The given expression is
$y=x+{{e}^{x}}$
Now we will find the first order derivative of the given expression, so we will differentiate the given
expression with respect to $'y'$, we get
$\dfrac{d}{dy}(y)=\dfrac{d}{dy}\left( x+{{e}^{x}} \right)$
Now we will apply the the sum rule of differentiation, i.e., differentiation of sum of two functions is same as the sum of individual differentiation of the functions, i.e.,
$\dfrac{d}{dx}(u+v)=\dfrac{d}{x}(u)+\dfrac{d}{x}(v)$. Applying this formula in the above equation, we get
$\dfrac{d}{dy}(y)=\dfrac{d}{dy}\left( x \right)+\dfrac{d}{dy}\left( {{e}^{x}} \right)$
We know differentiation of an exponential function is, $\dfrac{d}{dx}\left( {{e}^{u}} \right)={{e}^{u}}.\dfrac{d}{dx}(u)$, so the above equation becomes,
$\dfrac{d}{dy}(y)=\dfrac{dx}{dy}+{{e}^{x}}\dfrac{d}{dy}\left( x \right)$
We know differentiation, $\dfrac{d}{dx}\left( x \right)=1$ , so the above equation becomes,
$1=\dfrac{dx}{dy}\left( 1+{{e}^{x}} \right)$
$\dfrac{dx}{dy}=\dfrac{1}{1+{{e}^{x}}}={{\left( 1+{{e}^{x}} \right)}^{-1}}........(i)$
Now we will find the second order derivative.
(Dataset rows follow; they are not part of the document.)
(** * ctsTraffic: the socket broker and the command-line configuration

    A shallow embedding of [ctsTraffic/ctsSocketBroker.cpp] and of the
    argument parsing of [ctsTraffic/ctsConfig.cpp], with the properties the
    specification states about them.

    Conventions.
    - An [unsigned long] (32 bits under the Windows data model this code is
      written for) and an [unsigned long long] are integers in [Z]; every
      [++], [--], [+] and [*] of the source is followed by its reduction
      modulo [2^32] or [2^64].
    - A [wchar_t] is its code unit in [Z]; a [wchar_t*] argument is a buffer
      (a list of code units ending in [0]) and a pointer into it is an
      offset.
    - A C++ exception is a value of [exn]; code that may throw returns a
      [result].  [ctFatalCondition] ends the process (RaiseFailFastException):
      code that may do so returns a [fatal]. *)

From Stdlib Require Import ZArith Lia List Bool String Ascii.
From stdpp Require Import base option list.
Import ListNotations.

Local Open Scope Z_scope.

(** ** Machine integers *)

Definition MAXULONG : Z := 4294967295.
Definition MAXUINT32 : Z := 4294967295.
Definition MAXWORD : Z := 65535.
Definition MAXULONGLONG : Z := 18446744073709551615.

Definition wrap32 (z : Z) : Z := z mod 4294967296.
Definition wrap64 (z : Z) : Z := z mod 18446744073709551616.

(** ** Wide strings *)

(** A [wchar_t] string literal. *)
Definition L (s : string) : list Z :=
  map (fun c => Z.of_nat (nat_of_ascii c)) (list_ascii_of_string s).

(** [wcslen]: the offset of the terminator.  (The arguments are [_In_z_]:
    a buffer without terminator does not occur.) *)
Fixpoint wcslen (buf : list Z) : nat :=
  match buf with
  | [] => O
  | c :: rest => if c =? 0 then O else S (wcslen rest)
  end.

(** [std::find(first, last, v) - first] over the elements [range] of
    [first, last): the offset of the first [v], or of [last]. *)
Fixpoint std_find (range : list Z) (v : Z) : nat :=
  match range with
  | [] => O
  | c :: rest => if c =? v then O else S (std_find rest v)
  end.

(** The null-terminated string that starts at offset [p] of a buffer. *)
Definition string_at (buf : list Z) (p : nat) : list Z :=
  take (wcslen (drop p buf)) (drop p buf).

(** The buffer that holds a string. *)
Definition c_str (s : list Z) : list Z := s ++ [0].

(** ** Exceptions *)

Inductive exn : Type :=
| exception (what : string)
| invalid_argument (what : string)
| out_of_range (what : string)
| ctException (why : Z) (what : string).

Inductive result (A : Type) : Type :=
| Ok (a : A)
| Throw (e : exn).
Arguments Ok {A} a.
Arguments Throw {A} e.

#[global] Instance result_ret : MRet result := fun A a => Ok a.

#[global] Instance result_bind : MBind result := fun A B k r =>
  match r with
  | Ok a => k a
  | Throw e => Throw e
  end.

(** ** The settings the broker and the parser share (ctsConfig.h is not part
    of the embedded sources: the members are those the embedded code reads
    and writes, with the types of the values assigned to them) *)

Inductive ProtocolType : Set := NoProtocolSet | TCP | UDP.

Inductive IoPatternType : Set :=
  NoIoSet | Push | Pull | PushPull | Duplex | MediaStream.

#[global] Instance ProtocolType_eq_dec : EqDecision ProtocolType.
Proof. solve_decision. Defined.

#[global] Instance IoPatternType_eq_dec : EqDecision IoPatternType.
Proof. solve_decision. Defined.

(** The callable stored in [Settings->AcceptFunction]. *)
Inductive AcceptFunctionType : Set :=
  ctsSimpleAccept | ctsAcceptEx | ctsMediaStreamServerListener.

(** [ctl::ctSockaddr], as far as the parser looks at it. *)
Record ctSockaddr : Type := mkSockaddr {
  sockaddr_host : Z;
  sockaddr_port : Z
}.

Definition setPort (port : Z) (a : ctSockaddr) : ctSockaddr :=
  {| sockaddr_host := sockaddr_host a; sockaddr_port := port |}.

Record ctsConfigSettings : Type := mkSettings {
  Protocol : ProtocolType;
  IoPattern : IoPatternType;
  Port : Z;
  ListenAddresses : list ctSockaddr;
  TargetAddresses : list ctSockaddr;
  LocalPortLow : Z;
  LocalPortHigh : Z;
  Iterations : Z;
  ConnectionLimit : Z;
  AcceptLimit : Z;
  ConnectionThrottleLimit : Z;
  ServerExitLimit : Z;
  TimeLimit : Z;
  PrePostRecvs : Z;
  ShouldVerifyBuffers : bool;
  UseSharedBuffer : bool;
  AcceptFunction : option AcceptFunctionType
}.

(** Assignment to one member, [Settings->Member = v]. *)
Definition with_Protocol (v : ProtocolType) (s : ctsConfigSettings)
    : ctsConfigSettings :=
  {| Protocol := v;
     IoPattern := IoPattern s;
     Port := Port s;
     ListenAddresses := ListenAddresses s;
     TargetAddresses := TargetAddresses s;
     LocalPortLow := LocalPortLow s;
     LocalPortHigh := LocalPortHigh s;
     Iterations := Iterations s;
     ConnectionLimit := ConnectionLimit s;
     AcceptLimit := AcceptLimit s;
     ConnectionThrottleLimit := ConnectionThrottleLimit s;
     ServerExitLimit := ServerExitLimit s;
     TimeLimit := TimeLimit s;
     PrePostRecvs := PrePostRecvs s;
     ShouldVerifyBuffers := ShouldVerifyBuffers s;
     UseSharedBuffer := UseSharedBuffer s;
     AcceptFunction := AcceptFunction s |}.

Definition with_IoPattern (v : IoPatternType) (s : ctsConfigSettings)
    : ctsConfigSettings :=
  {| Protocol := Protocol s;
     IoPattern := v;
     Port := Port s;
     ListenAddresses := ListenAddresses s;
     TargetAddresses := TargetAddresses s;
     LocalPortLow := LocalPortLow s;
     LocalPortHigh := LocalPortHigh s;
     Iterations := Iterations s;
     ConnectionLimit := ConnectionLimit s;
     AcceptLimit := AcceptLimit s;
     ConnectionThrottleLimit := ConnectionThrottleLimit s;
     ServerExitLimit := ServerExitLimit s;
     TimeLimit := TimeLimit s;
     PrePostRecvs := PrePostRecvs s;
     ShouldVerifyBuffers := ShouldVerifyBuffers s;
     UseSharedBuffer := UseSharedBuffer s;
     AcceptFunction := AcceptFunction s |}.

Definition with_Port (v : Z) (s : ctsConfigSettings)
    : ctsConfigSettings :=
  {| Protocol := Protocol s;
     IoPattern := IoPattern s;
     Port := v;
     ListenAddresses := ListenAddresses s;
     TargetAddresses := TargetAddresses s;
     LocalPortLow := LocalPortLow s;
     LocalPortHigh := LocalPortHigh s;
     Iterations := Iterations s;
     ConnectionLimit := ConnectionLimit s;
     AcceptLimit := AcceptLimit s;
     ConnectionThrottleLimit := ConnectionThrottleLimit s;
     ServerExitLimit := ServerExitLimit s;
     TimeLimit := TimeLimit s;
     PrePostRecvs := PrePostRecvs s;
     ShouldVerifyBuffers := ShouldVerifyBuffers s;
     UseSharedBuffer := UseSharedBuffer s;
     AcceptFunction := AcceptFunction s |}.

Definition with_ListenAddresses (v : list ctSockaddr) (s : ctsConfigSettings)
    : ctsConfigSettings :=
  {| Protocol := Protocol s;
     IoPattern := IoPattern s;
     Port := Port s;
     ListenAddresses := v;
     TargetAddresses := TargetAddresses s;
     LocalPortLow := LocalPortLow s;
     LocalPortHigh := LocalPortHigh s;
     Iterations := Iterations s;
     ConnectionLimit := ConnectionLimit s;
     AcceptLimit := AcceptLimit s;
     ConnectionThrottleLimit := ConnectionThrottleLimit s;
     ServerExitLimit := ServerExitLimit s;
     TimeLimit := TimeLimit s;
     PrePostRecvs := PrePostRecvs s;
     ShouldVerifyBuffers := ShouldVerifyBuffers s;
     UseSharedBuffer := UseSharedBuffer s;
     AcceptFunction := AcceptFunction s |}.

Definition with_TargetAddresses (v : list ctSockaddr) (s : ctsConfigSettings)
    : ctsConfigSettings :=
  {| Protocol := Protocol s;
     IoPattern := IoPattern s;
     Port := Port s;
     ListenAddresses := ListenAddresses s;
     TargetAddresses := v;
     LocalPortLow := LocalPortLow s;
     LocalPortHigh := LocalPortHigh s;
     Iterations := Iterations s;
     ConnectionLimit := ConnectionLimit s;
     AcceptLimit := AcceptLimit s;
     ConnectionThrottleLimit := ConnectionThrottleLimit s;
     ServerExitLimit := ServerExitLimit s;
     TimeLimit := TimeLimit s;
     PrePostRecvs := PrePostRecvs s;
     ShouldVerifyBuffers := ShouldVerifyBuffers s;
     UseSharedBuffer := UseSharedBuffer s;
     AcceptFunction := AcceptFunction s |}.

Definition with_LocalPortLow (v : Z) (s : ctsConfigSettings)
    : ctsConfigSettings :=
  {| Protocol := Protocol s;
     IoPattern := IoPattern s;
     Port := Port s;
     ListenAddresses := ListenAddresses s;
     TargetAddresses := TargetAddresses s;
     LocalPortLow := v;
     LocalPortHigh := LocalPortHigh s;
     Iterations := Iterations s;
     ConnectionLimit := ConnectionLimit s;
     AcceptLimit := AcceptLimit s;
     ConnectionThrottleLimit := ConnectionThrottleLimit s;
     ServerExitLimit := ServerExitLimit s;
     TimeLimit := TimeLimit s;
     PrePostRecvs := PrePostRecvs s;
     ShouldVerifyBuffers := ShouldVerifyBuffers s;
     UseSharedBuffer := UseSharedBuffer s;
     AcceptFunction := AcceptFunction s |}.

Definition with_LocalPortHigh (v : Z) (s : ctsConfigSettings)
    : ctsConfigSettings :=
  {| Protocol := Protocol s;
     IoPattern := IoPattern s;
     Port := Port s;
     ListenAddresses := ListenAddresses s;
     TargetAddresses := TargetAddresses s;
     LocalPortLow := LocalPortLow s;
     LocalPortHigh := v;
     Iterations := Iterations s;
     ConnectionLimit := ConnectionLimit s;
     AcceptLimit := AcceptLimit s;
     ConnectionThrottleLimit := ConnectionThrottleLimit s;
     ServerExitLimit := ServerExitLimit s;
     TimeLimit := TimeLimit s;
     PrePostRecvs := PrePostRecvs s;
     ShouldVerifyBuffers := ShouldVerifyBuffers s;
     UseSharedBuffer := UseSharedBuffer s;
     AcceptFunction := AcceptFunction s |}.

Definition with_Iterations (v : Z) (s : ctsConfigSettings)
    : ctsConfigSettings :=
  {| Protocol := Protocol s;
     IoPattern := IoPattern s;
     Port := Port s;
     ListenAddresses := ListenAddresses s;
     TargetAddresses := TargetAddresses s;
     LocalPortLow := LocalPortLow s;
     LocalPortHigh := LocalPortHigh s;
     Iterations := v;
     ConnectionLimit := ConnectionLimit s;
     AcceptLimit := AcceptLimit s;
     ConnectionThrottleLimit := ConnectionThrottleLimit s;
     ServerExitLimit := ServerExitLimit s;
     TimeLimit := TimeLimit s;
     PrePostRecvs := PrePostRecvs s;
     ShouldVerifyBuffers := ShouldVerifyBuffers s;
     UseSharedBuffer := UseSharedBuffer s;
     AcceptFunction := AcceptFunction s |}.

Definition with_ConnectionLimit (v : Z) (s : ctsConfigSettings)
    : ctsConfigSettings :=
  {| Protocol := Protocol s;
     IoPattern := IoPattern s;
     Port := Port s;
     ListenAddresses := ListenAddresses s;
     TargetAddresses := TargetAddresses s;
     LocalPortLow := LocalPortLow s;
     LocalPortHigh := LocalPortHigh s;
     Iterations := Iterations s;
     ConnectionLimit := v;
     AcceptLimit := AcceptLimit s;
     ConnectionThrottleLimit := ConnectionThrottleLimit s;
     ServerExitLimit := ServerExitLimit s;
     TimeLimit := TimeLimit s;
     PrePostRecvs := PrePostRecvs s;
     ShouldVerifyBuffers := ShouldVerifyBuffers s;
     UseSharedBuffer := UseSharedBuffer s;
     AcceptFunction := AcceptFunction s |}.

Definition with_AcceptLimit (v : Z) (s : ctsConfigSettings)
    : ctsConfigSettings :=
  {| Protocol := Protocol s;
     IoPattern := IoPattern s;
     Port := Port s;
     ListenAddresses := ListenAddresses s;
     TargetAddresses := TargetAddresses s;
     LocalPortLow := LocalPortLow s;
     LocalPortHigh := LocalPortHigh s;
     Iterations := Iterations s;
     ConnectionLimit := ConnectionLimit s;
     AcceptLimit := v;
     ConnectionThrottleLimit := ConnectionThrottleLimit s;
     ServerExitLimit := ServerExitLimit s;
     TimeLimit := TimeLimit s;
     PrePostRecvs := PrePostRecvs s;
     ShouldVerifyBuffers := ShouldVerifyBuffers s;
     UseSharedBuffer := UseSharedBuffer s;
     AcceptFunction := AcceptFunction s |}.

Definition with_ConnectionThrottleLimit (v : Z) (s : ctsConfigSettings)
    : ctsConfigSettings :=
  {| Protocol := Protocol s;
     IoPattern := IoPattern s;
     Port := Port s;
     ListenAddresses := ListenAddresses s;
     TargetAddresses := TargetAddresses s;
     LocalPortLow := LocalPortLow s;
     LocalPortHigh := LocalPortHigh s;
     Iterations := Iterations s;
     ConnectionLimit := ConnectionLimit s;
     AcceptLimit := AcceptLimit s;
     ConnectionThrottleLimit := v;
     ServerExitLimit := ServerExitLimit s;
     TimeLimit := TimeLimit s;
     PrePostRecvs := PrePostRecvs s;
     ShouldVerifyBuffers := ShouldVerifyBuffers s;
     UseSharedBuffer := UseSharedBuffer s;
     AcceptFunction := AcceptFunction s |}.

Definition with_ServerExitLimit (v : Z) (s : ctsConfigSettings)
    : ctsConfigSettings :=
  {| Protocol := Protocol s;
     IoPattern := IoPattern s;
     Port := Port s;
     ListenAddresses := ListenAddresses s;
     TargetAddresses := TargetAddresses s;
     LocalPortLow := LocalPortLow s;
     LocalPortHigh := LocalPortHigh s;
     Iterations := Iterations s;
     ConnectionLimit := ConnectionLimit s;
     AcceptLimit := AcceptLimit s;
     ConnectionThrottleLimit := ConnectionThrottleLimit s;
     ServerExitLimit := v;
     TimeLimit := TimeLimit s;
     PrePostRecvs := PrePostRecvs s;
     ShouldVerifyBuffers := ShouldVerifyBuffers s;
     UseSharedBuffer := UseSharedBuffer s;
     AcceptFunction := AcceptFunction s |}.

Definition with_TimeLimit (v : Z) (s : ctsConfigSettings)
    : ctsConfigSettings :=
  {| Protocol := Protocol s;
     IoPattern := IoPattern s;
     Port := Port s;
     ListenAddresses := ListenAddresses s;
     TargetAddresses := TargetAddresses s;
     LocalPortLow := LocalPortLow s;
     LocalPortHigh := LocalPortHigh s;
     Iterations := Iterations s;
     ConnectionLimit := ConnectionLimit s;
     AcceptLimit := AcceptLimit s;
     ConnectionThrottleLimit := ConnectionThrottleLimit s;
     ServerExitLimit := ServerExitLimit s;
     TimeLimit := v;
     PrePostRecvs := PrePostRecvs s;
     ShouldVerifyBuffers := ShouldVerifyBuffers s;
     UseSharedBuffer := UseSharedBuffer s;
     AcceptFunction := AcceptFunction s |}.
For that we will again differentiate the above
expression with respect to $'y'$ , we get
$\dfrac{d}{dy}\left( \dfrac{dx}{dy} \right)=\dfrac{d}{dy}{{\left( 1+{{e}^{x}} \right)}^{-1}}$
Now we know $\dfrac{d}{dx}({{u}^{n}})=n{{u}^{n-1}}\dfrac{d}{dx}(u)$ , applying this formula, the above equation becomes,
$\dfrac{{{d}^{2}}x}{d{{y}^{2}}}=(-1){{\left( 1+{{e}^{x}} \right)}^{-1-1}}\dfrac{d}{dy}\left( 1+{{e}^{x}} \right)$
Now we will apply the the sum rule of differentiation, i.e., differentiation of sum of two functions is same as the sum of individual differentiation of the functions, i.e.,
$\dfrac{d}{dx}(u+v)=\dfrac{d}{x}(u)+\dfrac{d}{x}(v)$ . Applying this formula in the above equation, we get
$\dfrac{{{d}^{2}}x}{d{{y}^{2}}}=(-1){{\left( 1+{{e}^{x}} \right)}^{-2}}\left[ \dfrac{d}{dy}\left( 1 \right)+\dfrac{d}{dy}\left( {{e}^{x}} \right) \right]$
We know differentiation of an exponential function is, $\dfrac{d}{dx}\left( {{e}^{u}} \right)={{e}^{u}}.\dfrac{d}{dx}(u)$, so the above equation becomes,
$\dfrac{{{d}^{2}}x}{d{{y}^{2}}}=(-1){{\left( 1+{{e}^{x}} \right)}^{-2}}\left[ \dfrac{d}{dy}\left( 1 \right)+{{e}^{x}}\dfrac{d}{dy}\left( x \right) \right]$
We know differentiation of a constant is always a zero, so above equation can be written as,

$\dfrac{{{d}^{2}}x}{d{{y}^{2}}}=(-1){{\left( 1+{{e}^{x}} \right)}^{-2}}\left[ 0+{{e}^{x}}\dfrac{dx}{dy} \right]$
Now substituting from equation (i), the above equation becomes,
\begin{align} & \dfrac{{{d}^{2}}x}{d{{y}^{2}}}=(-1){{\left( 1+{{e}^{x}} \right)}^{-2}}\left[ {{e}^{x}}{{\left( 1+{{e}^{x}} \right)}^{-1}} \right] \\ & \Rightarrow \dfrac{{{d}^{2}}x}{d{{y}^{2}}}=\dfrac{-{{e}^{x}}}{{{\left( 1+{{e}^{x}} \right)}^{2+1}}} \\ & \Rightarrow \dfrac{{{d}^{2}}x}{d{{y}^{2}}}=\dfrac{-{{e}^{x}}}{{{\left( 1+{{e}^{x}} \right)}^{3}}} \\ \end{align}
Hence the correct answer is option (b).
Note: We know derivative of ${{e}^{x}}$ is ${{e}^{x}}$, but this is with respect to $x$, if the derivative is with respect to any other variable, then we cannot assume this, we should use the formula$\dfrac{d}{dx}\left( {{e}^{u}} \right)={{e}^{u}}.\dfrac{d}{dx}(u)$. Whenever derivating we should pay attention to the variable it is being derived with respect to. As in this problem see the simple expression student will derive with respect to $'x'$ instead of $'y'$ and will get an incorrect answer.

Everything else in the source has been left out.